_Task objective_
As soon as the line containing "(** The clamping" appears in the material below, start returning lines exactly, and end with the line containing "(arr : list".

_Exercise data_
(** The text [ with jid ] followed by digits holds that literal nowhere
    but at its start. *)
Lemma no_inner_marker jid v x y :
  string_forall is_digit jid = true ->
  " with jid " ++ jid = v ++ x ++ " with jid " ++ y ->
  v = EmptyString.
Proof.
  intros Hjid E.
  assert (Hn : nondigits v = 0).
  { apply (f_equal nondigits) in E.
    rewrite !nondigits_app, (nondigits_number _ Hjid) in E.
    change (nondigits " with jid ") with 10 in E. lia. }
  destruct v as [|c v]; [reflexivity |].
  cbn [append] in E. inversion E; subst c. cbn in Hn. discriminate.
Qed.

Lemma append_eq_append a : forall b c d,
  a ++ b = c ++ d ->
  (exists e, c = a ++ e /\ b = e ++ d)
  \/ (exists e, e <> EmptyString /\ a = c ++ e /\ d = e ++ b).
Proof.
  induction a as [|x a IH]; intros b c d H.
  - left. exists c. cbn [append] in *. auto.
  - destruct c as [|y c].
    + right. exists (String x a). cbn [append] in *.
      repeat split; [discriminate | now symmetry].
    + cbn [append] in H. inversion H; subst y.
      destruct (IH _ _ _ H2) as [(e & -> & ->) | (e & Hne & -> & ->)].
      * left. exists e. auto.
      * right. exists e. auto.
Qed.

---

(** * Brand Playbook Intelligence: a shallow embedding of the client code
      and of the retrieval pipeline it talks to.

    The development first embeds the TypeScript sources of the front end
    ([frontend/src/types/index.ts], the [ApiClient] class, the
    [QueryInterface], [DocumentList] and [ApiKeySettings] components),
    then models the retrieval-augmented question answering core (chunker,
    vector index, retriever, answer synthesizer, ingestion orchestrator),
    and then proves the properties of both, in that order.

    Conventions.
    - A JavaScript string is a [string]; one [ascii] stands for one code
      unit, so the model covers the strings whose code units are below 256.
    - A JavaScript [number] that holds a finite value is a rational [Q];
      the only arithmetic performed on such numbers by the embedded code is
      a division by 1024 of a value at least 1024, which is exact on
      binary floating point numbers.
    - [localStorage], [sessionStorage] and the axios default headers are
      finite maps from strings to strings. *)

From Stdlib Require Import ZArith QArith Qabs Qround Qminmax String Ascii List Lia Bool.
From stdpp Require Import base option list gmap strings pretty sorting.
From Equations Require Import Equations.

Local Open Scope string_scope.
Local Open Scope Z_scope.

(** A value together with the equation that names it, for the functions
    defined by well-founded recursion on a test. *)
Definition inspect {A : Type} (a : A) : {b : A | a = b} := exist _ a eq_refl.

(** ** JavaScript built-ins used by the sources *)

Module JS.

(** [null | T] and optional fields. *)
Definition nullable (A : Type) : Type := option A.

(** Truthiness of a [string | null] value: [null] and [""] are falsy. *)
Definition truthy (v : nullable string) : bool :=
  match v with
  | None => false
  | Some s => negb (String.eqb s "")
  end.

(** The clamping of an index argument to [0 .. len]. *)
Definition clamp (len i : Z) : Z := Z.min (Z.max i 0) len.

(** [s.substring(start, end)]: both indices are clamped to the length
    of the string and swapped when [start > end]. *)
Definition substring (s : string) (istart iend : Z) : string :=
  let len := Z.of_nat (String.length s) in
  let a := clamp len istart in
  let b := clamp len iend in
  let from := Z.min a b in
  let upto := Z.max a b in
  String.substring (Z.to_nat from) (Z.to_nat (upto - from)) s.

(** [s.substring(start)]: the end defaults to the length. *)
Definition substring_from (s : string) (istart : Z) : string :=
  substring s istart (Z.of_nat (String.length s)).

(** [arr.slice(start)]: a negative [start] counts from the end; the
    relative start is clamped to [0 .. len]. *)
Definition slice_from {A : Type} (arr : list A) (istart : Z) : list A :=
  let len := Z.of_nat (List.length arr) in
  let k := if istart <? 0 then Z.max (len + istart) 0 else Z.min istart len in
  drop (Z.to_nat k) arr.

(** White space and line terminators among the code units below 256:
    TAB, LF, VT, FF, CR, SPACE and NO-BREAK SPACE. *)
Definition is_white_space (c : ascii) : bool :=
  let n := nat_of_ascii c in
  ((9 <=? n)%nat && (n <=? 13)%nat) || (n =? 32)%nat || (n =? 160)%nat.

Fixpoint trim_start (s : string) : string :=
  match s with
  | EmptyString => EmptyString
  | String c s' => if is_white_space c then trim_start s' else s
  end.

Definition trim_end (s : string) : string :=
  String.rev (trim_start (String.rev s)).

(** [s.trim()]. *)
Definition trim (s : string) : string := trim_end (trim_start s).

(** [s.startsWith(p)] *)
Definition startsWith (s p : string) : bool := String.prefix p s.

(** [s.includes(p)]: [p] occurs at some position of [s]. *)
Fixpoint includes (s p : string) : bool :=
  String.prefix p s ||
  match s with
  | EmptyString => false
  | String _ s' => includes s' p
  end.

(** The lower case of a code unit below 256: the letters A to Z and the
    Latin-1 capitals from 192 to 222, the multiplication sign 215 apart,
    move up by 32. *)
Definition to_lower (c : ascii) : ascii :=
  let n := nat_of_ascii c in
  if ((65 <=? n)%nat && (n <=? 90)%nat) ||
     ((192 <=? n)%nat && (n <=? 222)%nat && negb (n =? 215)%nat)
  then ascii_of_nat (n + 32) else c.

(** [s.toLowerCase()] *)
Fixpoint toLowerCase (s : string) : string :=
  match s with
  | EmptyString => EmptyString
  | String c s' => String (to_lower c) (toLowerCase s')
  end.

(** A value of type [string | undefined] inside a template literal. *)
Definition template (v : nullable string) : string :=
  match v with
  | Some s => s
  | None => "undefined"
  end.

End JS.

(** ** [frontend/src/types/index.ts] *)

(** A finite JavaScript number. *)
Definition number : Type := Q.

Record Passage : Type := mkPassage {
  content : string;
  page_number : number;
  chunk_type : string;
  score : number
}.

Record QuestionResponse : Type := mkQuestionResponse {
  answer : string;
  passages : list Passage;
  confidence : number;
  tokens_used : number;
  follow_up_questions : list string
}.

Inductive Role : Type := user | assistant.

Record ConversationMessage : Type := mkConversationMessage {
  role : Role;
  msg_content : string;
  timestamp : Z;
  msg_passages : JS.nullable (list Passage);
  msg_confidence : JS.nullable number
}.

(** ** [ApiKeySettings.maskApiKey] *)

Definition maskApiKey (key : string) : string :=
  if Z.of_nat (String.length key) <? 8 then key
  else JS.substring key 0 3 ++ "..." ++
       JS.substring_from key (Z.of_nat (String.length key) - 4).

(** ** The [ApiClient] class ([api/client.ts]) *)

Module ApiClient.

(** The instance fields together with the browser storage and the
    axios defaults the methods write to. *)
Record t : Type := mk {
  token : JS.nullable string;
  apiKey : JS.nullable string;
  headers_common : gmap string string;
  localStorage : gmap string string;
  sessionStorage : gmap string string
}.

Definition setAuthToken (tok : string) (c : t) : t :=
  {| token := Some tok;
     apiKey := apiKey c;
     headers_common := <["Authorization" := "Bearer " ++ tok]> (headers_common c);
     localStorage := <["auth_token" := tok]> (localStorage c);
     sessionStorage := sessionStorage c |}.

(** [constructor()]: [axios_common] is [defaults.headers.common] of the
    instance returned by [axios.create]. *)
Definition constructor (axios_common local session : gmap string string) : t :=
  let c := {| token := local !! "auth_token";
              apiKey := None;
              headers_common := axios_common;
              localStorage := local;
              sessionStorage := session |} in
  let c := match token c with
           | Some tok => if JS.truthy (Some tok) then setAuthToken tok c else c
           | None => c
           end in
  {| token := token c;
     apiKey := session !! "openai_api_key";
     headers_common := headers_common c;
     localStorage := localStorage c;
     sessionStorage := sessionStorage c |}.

_Your solution_
(** The clamping of an index argument to [0 .. len]. *)
Definition clamp (len i : Z) : Z := Z.min (Z.max i 0) len.

(** [s.substring(start, end)]: both indices are clamped to the length
    of the string and swapped when [start > end]. *)
Definition substring (s : string) (istart iend : Z) : string :=
  let len := Z.of_nat (String.length s) in
  let a := clamp len istart in
  let b := clamp len iend in
  let from := Z.min a b in
  let upto := Z.max a b in
  String.substring (Z.to_nat from) (Z.to_nat (upto - from)) s.

(** [s.substring(start)]: the end defaults to the length. *)
Definition substring_from (s : string) (istart : Z) : string :=
  substring s istart (Z.of_nat (String.length s)).

(** [arr.slice(start)]: a negative [start] counts from the end; the
    relative start is clamped to [0 .. len]. *)
Definition slice_from {A : Type} (arr : list A) (istart : Z) : list A :=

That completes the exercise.